───── MATERIAL TO PROCESS ─────
(* ===== verification/VarSteps.v ===== *)
(** * VarSteps: the steps of an operation on a variable.

    Between operations the invariant holds with no reference in the hands of
    the code; a write touches one variable and nothing that names resolve
    through. *)

From S2P Require Import Prelude Memory Strings Hash Lists VarTables VarState VarRefs Namespaces Vars VarInv NsTree VarResolve.
From stdpp Require Import gmap.
#[local] Open Scope Z_scope.
#[local] Open Scope res_scope.

Section steps.
Context (debug : bool) (sd : seeds) {I : Type} `{VE : VarEnv I}.
Implicit Types (s : interp I).

(** The invariant between operations. *)
Definition wf s : Prop := inv sd 0 (λ _, 0) s.

Lemma none_held a : 0 < a → 0 <= (λ _ : Z, 0) a.
Proof. done. Qed.

(** Only the variable [a] changed, and its elements did not. *)
Record touched (a : Z) s s' : Prop := {
  to_frames : frames s' = frames s;
  to_saved : saved s' = saved s;
  to_ns : namespaces s' = namespaces s;
  to_glob : pGlobalNs s' = pGlobalNs s;
  to_cur : pCurrentNs s' = pCurrentNs s;
  to_depth : nEvalDepth s' = nEvalDepth s;
  to_heap : ∀ b, b ≠ a → heap (mem s') !! b = heap (mem s) !! b;
  to_hash : pHash <$> heap (mem s') !! a = pHash <$> heap (mem s) !! a
}.

Lemma touched_refl a s : touched a s s.
Proof. by split. Qed.
Lemma touched_trans a s1 s2 s3 : touched a s1 s2 → touched a s2 s3 → touched a s1 s3.
Proof. intros [] []. split; try congruence. intros b Hb. etrans; auto. Qed.
Lemma touched_env a s i : touched a s (set_env i s).
Proof. by split. Qed.

Lemma touched_shape a s s' : touched a s s' → shape s s'.
Proof. intros []. split; [congruence..|]. intros _ b. by rewrite to_ns0. Qed.

Lemma touched_deref a b s s' : touched a s s' →
  (let* v := deref b (mem s') in Ok (pHash v)) = (let* v := deref b (mem s) in Ok (pHash v)).
Proof.
  intros [_ _ _ _ _ _ Hh Ha]. unfold deref. destruct (b =? 0); [done|]. destruct (decide (b = a)) as [->|Hne].
  - destruct (heap (mem s') !! a), (heap (mem s) !! a); try done. cbn in *. by injection Ha as ->.
  - by rewrite Hh.
Qed.

(** Names resolve as before. *)
Lemma touched_table a t s s' : touched a s s' → table_at t s' = table_at t s.
Proof.
  intros H. destruct t as [k|b|b]; cbn [table_at].
  - by rewrite (to_frames _ _ _ H).
  - unfold ns_at. by rewrite (to_ns _ _ _ H).
  - pose proof (touched_deref a b s s' H) as Hd.
    destruct (deref b (mem s')) as [v'|], (deref b (mem s)) as [v|]; cbn [res_bind] in *; try congruence. by injection Hd as ->.
Qed.

Lemma touched_entry a t key s s' : touched a s s' → entry_of t key s' = entry_of t key s.
Proof. intros H. unfold entry_of. by rewrite (touched_table a t s s' H). Qed.

Lemma touched_var a k nm s s' : touched a s s' → var_of k nm s' = var_of k nm s.
Proof.
  intros H. assert (Hs : slot_of k nm s' = slot_of k nm s).
  { unfold slot_of, global_frame. by rewrite (to_frames _ _ _ H), (to_ns _ _ _ H), (to_glob _ _ _ H). }
  unfold var_of, outer_of. rewrite Hs. destruct (slot_of k nm s) as [slot|]; [|done]. cbn [mbind option_bind].
  rewrite (touched_entry a _ _ _ _ H). destruct (entry_of _ _ s) as [b|]; [|done]. cbn [mbind option_bind].
  destruct (zInner nm); [by apply (touched_entry a)|done].
Qed.

Lemma live_pos s a v : wf s → heap (mem s) !! a = Some v → a ≠ 0.
Proof. intros H Hv. pose proof (h_addr _ _ _ _ (i_heap _ _ _ _ H) a v Hv). lia. Qed.

Lemma live_value s a v : wf s → heap (mem s) !! a = Some v → value_ok v.
Proof. intros H Hv. apply (h_vars _ _ _ _ (i_heap _ _ _ _ H) a v Hv). Qed.

(** An array has no value. *)
Lemma live_array s a v h : wf s → heap (mem s) !! a = Some v → pHash v = Some h → zData v = None ∧ table_ok sd h.
Proof.
  intros H Hv Hh. destruct (h_vars _ _ _ _ (i_heap _ _ _ _ H) a v Hv) as (_ & _ & Ha).
  destruct (Ha h Hh) as (? & ? & _). done.
Qed.

(** A write to one variable. *)
Definition writes (a : Z) (v' : Th8_Variable) s s' : Prop :=
  wf s' ∧ touched a s s' ∧ heap (mem s') !! a = Some v'.

Lemma writes_put s a v v' : wf s → heap (mem s) !! a = Some v → nRef v' = nRef v → pHash v' = pHash v →
  value_ok v' → (is_Some (pHash v) → zData v' = None) → writes a v' s (set_mem (put a v' (mem s)) s).
Proof.
  intros H Hv Hn Hp Hval Ha. split; [by eapply write_content_ok|]. split; [split|]; fields; try done.
  - intros b Hb. by rewrite lookup_insert_ne.
  - rewrite lookup_insert_eq, Hv. cbn. by rewrite Hp.
  - by rewrite lookup_insert_eq.
Qed.

Lemma writes_env a v s i : wf s → heap (mem s) !! a = Some v → writes a v s (set_env i s).
Proof. intros H Hv. split; [by apply inv_env|]. split; [apply touched_env|done]. Qed.

Lemma writes_trans a v1 v2 s1 s2 s3 : writes a v1 s1 s2 → writes a v2 s2 s3 → writes a v2 s1 s3.
Proof. intros (_ & T1 & _) (W & T2 & Hv). split_and!; [done|by eapply touched_trans|done]. Qed.

Lemma write_step f s a v : wf s → heap (mem s) !! a = Some v → nRef (f v) = nRef v → pHash (f v) = pHash v →
  value_ok (f v) → (is_Some (pHash v) → zData (f v) = None) →
  ∃ s', write_var f a s = Ok s' ∧ writes a (f v) s s' ∧ env s' = env s.
Proof.
  intros H Hv Hn Hp Hval Ha. unfold write_var, alter_var. rewrite (deref_ok _ _ _ Hv) by by eapply live_pos.
  cbn [res_bind]. eexists. split; [done|]. split; [|done]. by eapply writes_put.
Qed.

(** Another value of a scalar. *)
Lemma write_value s a v b n al z : wf s → heap (mem s) !! a = Some v → pHash v = None →
  value_ok (set_value b n al z v) →
  ∃ s', write_var (set_value b n al z) a s = Ok s' ∧ writes a (set_value b n al z v) s s' ∧ env s' = env s.
Proof. intros H Hv Hp Hval. apply write_step; [done..|]. rewrite Hp. by intros []. Qed.

Lemma signal_step s a v : wf s → heap (mem s) !! a = Some v →
  ∃ s', signal a s = Ok s' ∧ writes a (bump_nWait v) s s'.
Proof.
  intros H Hv. unfold signal, alter_var. rewrite (deref_ok _ _ _ Hv) by by eapply live_pos. cbn [res_bind].
  eexists. split; [done|]. destruct (writes_put s a v (bump_nWait v)) as (W & T & Hw); [done|done|done|done|exact (live_value s a v H Hv)| |].
  { intros [h Hh]. by apply (live_array s a v h). }
  eapply writes_trans; [split_and!; [exact W|exact T|exact Hw]|]. by apply writes_env.
Qed.

Lemma release_step s a v : wf s → heap (mem s) !! a = Some v → ∃ i, release_value v s = Ok (set_env i s).
Proof.
  intros H Hv. unfold release_value. destruct (drop_ok v (env s) (live_value s a v H Hv)) as [i ->]. by eexists.
Qed.

(** ** Finding *)

(** A name that can be read. *)
Definition named (nm : cstring) (n : var_name) : Prop := th8AnalyzeVarName nm = Ok n.

(** The namespaces of a qualified name have no NUL in their names. *)
Definition nul_free (n : var_name) : Prop := qualified n = true → 0 ∉ zOuter n.

(** The state the operation goes on with. *)
Definition keeps s s' : Prop := wf s' ∧ shape s s'.

Lemma keeps_state_refl s : wf s → keeps s s.
Proof. intros H. split; [done|apply shape_refl]. Qed.
Lemma keeps_state_trans s1 s2 s3 : keeps s1 s2 → keeps s2 s3 → keeps s1 s3.
Proof. intros [] []. split; [done|by eapply shape_trans]. Qed.
Lemma keeps_env s i : wf s → keeps s (set_env i s).
Proof. intros H. split; [by apply inv_env|apply (grows_env s i)]. Qed.
Lemma keeps_env_at s0 s i : keeps s0 s → keeps s0 (set_env i s).
Proof. intros H. eapply keeps_state_trans; [done|]. apply keeps_env, H. Qed.
Lemma writes_keeps a v s0 s s' : keeps s0 s → writes a v s s' → keeps s0 s'.
Proof. intros [W0 S0] (W & T & _). split; [done|]. eapply shape_trans; [done|by eapply touched_shape]. Qed.

Lemma find_safe s k nm n b : wf s → (k < length (frames s))%nat → named nm n → (b = true → nul_free n) →
  safe debug (th8FindValue debug sd k nm b s) (λ '(o, s'), value_found sd k n b (λ _, 0) s o s').
Proof. intros H Hk Hn Hnul. by apply th8FindValue_ok. Qed.

Lemma frames_pos s : wf s → (0 < length (frames s))%nat.
Proof. intros H. pose proof (i_global _ _ _ _ H). destruct (frames s); [done|cbn; lia]. Qed.

Lemma found_keeps k n b s o s' : value_found sd k n b (λ _, 0) s o s' → keeps s s'.
Proof. intros (H & S & _). by split. Qed.

Lemma found_made k n b s a s' : value_found sd k n b (λ _, 0) s (Some a) s' →
  wf s' ∧ grows s s' ∧ var_of k n s' = Some a ∧ ∃ v, heap (mem s') !! a = Some v.
Proof. by intros (H & _ & _ & _ & _ & _ & G & Hv & [v Hh]); eauto. Qed.

Lemma found_read k n s a s' : value_found sd k n false (λ _, 0) s (Some a) s' →
  wf s' ∧ s' = set_env (path_env n s) s ∧ var_of k n s = Some a ∧ ∃ v, heap (mem s') !! a = Some v.
Proof.
  intros (H & _ & _ & N & _ & F & _ & _ & [v Hh]). destruct (F eq_refl) as [Hi Hv]. split_and!; [done|done| |by exists v].
  destruct (path_built n s); [by rewrite Hv|by specialize (N eq_refl)].
Qed.

Lemma found_nothing k n s s' : value_found sd k n false (λ _, 0) s None s' →
  s' = set_env (path_env n s) s ∧ (path_built n s = true → var_of k n s = None).
Proof. intros (_ & _ & _ & _ & _ & F & _). destruct (F eq_refl) as [Hi Hv]. split; [done|]. intros Hp. by rewrite <- Hv. Qed.

Lemma lookup_safe s t h key : wf s → table_at t s = Ok h → lookup_entry sd t key s = Ok (dict h !! key).
Proof. by apply lookup_entry_ok. Qed.

Lemma scope_table s nm : wf s → ∃ h, table_at (scope nm s) s = Ok h.
Proof.
  intros H. unfold scope. cbn [table_at]. pose proof (frames_pos s H).
  destruct (frames s !! _) as [f|] eqn:Ef; [eauto|]. apply lookup_ge_None in Ef. unfold global_frame in Ef.
  destruct (bGlobal nm); lia.
Qed.

Lemma find_bare_ok s nm : wf s → find_bare sd nm s = Ok (entry_of (scope nm s) (zOuter nm) s).
Proof.
  intros H. unfold find_bare. destruct (scope_table s nm H) as [h Ht]. rewrite (lookup_safe s _ h _ H Ht). cbn [res_bind].
  unfold entry_of. by rewrite Ht.
Qed.

Lemma entry_var s t key a : wf s → entry_of t key s = Some a → ∃ h v, table_at t s = Ok h ∧ dict h !! key = Some a ∧
  heap (mem s) !! a = Some v.
Proof.
  intros H. unfold entry_of. destruct (table_at t s) as [h|] eqn:Et; [|done].
  destruct (dict h !! key) as [d|] eqn:Ed; [|done]. cbn [mbind option_bind]. destruct (d =? 0) eqn:E0; [done|].
  intros [= <-]. bool_to_prop. destruct (entry_live sd _ s t h key d H none_held Et Ed E0) as [v Hv]. eauto.
Qed.

(** A search that may not create is exact. *)
Lemma find_exact s k nm n : wf s → (k < length (frames s))%nat → named nm n → path_built n s = true →
  th8FindValue debug sd k nm false s =
    if debug && negb (path_named n) then Err AssertFailed else Ok (var_of k n s, set_env (path_env n s) s).
Proof.
  intros H Hk Hn Hb. destruct (debug && negb (path_named n)) eqn:E.
  - apply andb_true_iff in E as [Hd Hp]. apply negb_true_iff in Hp. by eapply th8FindValue_asserts.
  - assert (F : ∃ o s', th8FindValue debug sd k nm false s = Ok (o, s') ∧ value_found sd k n false (λ _, 0) s o s').
    { apply andb_false_iff in E as [Hd|Hp]; [|apply negb_false_iff in Hp; by eapply th8FindValue_named].
      pose proof (find_safe s k nm n false H Hk Hn (λ E, False_ind _ (diff_false_true E))) as F. destruct (th8FindValue debug sd k nm false s) as [[o s']|e].
      - exists o, s'. split; [done|]. by apply F.
      - destruct e; cbn [safe] in F; try done. congruence. }
    destruct F as (o & s' & -> & (_ & _ & _ & _ & _ & F & _)). destruct (F eq_refl) as [-> ->]; [done|done].
Qed.

(** The other variables of names that resolve. *)
Definition others_kept (a : Z) s s' : Prop :=
  ∀ k n b w, var_of k n s = Some b → heap (mem s) !! b = Some w → b ≠ a →
    var_of k n s' = Some b ∧ ∃ w', heap (mem s') !! b = Some w' ∧ zData w' = zData w ∧ nData w' = nData w.

Lemma grows_others a s s1 s2 : grows s s1 → touched a s1 s2 → others_kept a s s2.
Proof.
  intros G T k n b w Hb Hw Hne. rewrite (touched_var a _ _ _ _ T). split; [by eapply var_grows|].
  destruct (gr_var _ _ G b w Hw) as (w' & Hw' & Hz & Hd & _). exists w'. by rewrite (to_heap _ _ _ T) by done.
Qed.
End steps.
─────
Copy out only the lines above from the one with "- assert (F" to the one with "by eapply th8FindValue_named].", inclusive, exactly as they stand.

> [ANSWER TO THE EXERCISE]
  - assert (F : ∃ o s', th8FindValue debug sd k nm false s = Ok (o, s') ∧ value_found sd k n false (λ _, 0) s o s').
    { apply andb_false_iff in E as [Hd|Hp]; [|apply negb_false_iff in Hp; by eapply th8FindValue_named].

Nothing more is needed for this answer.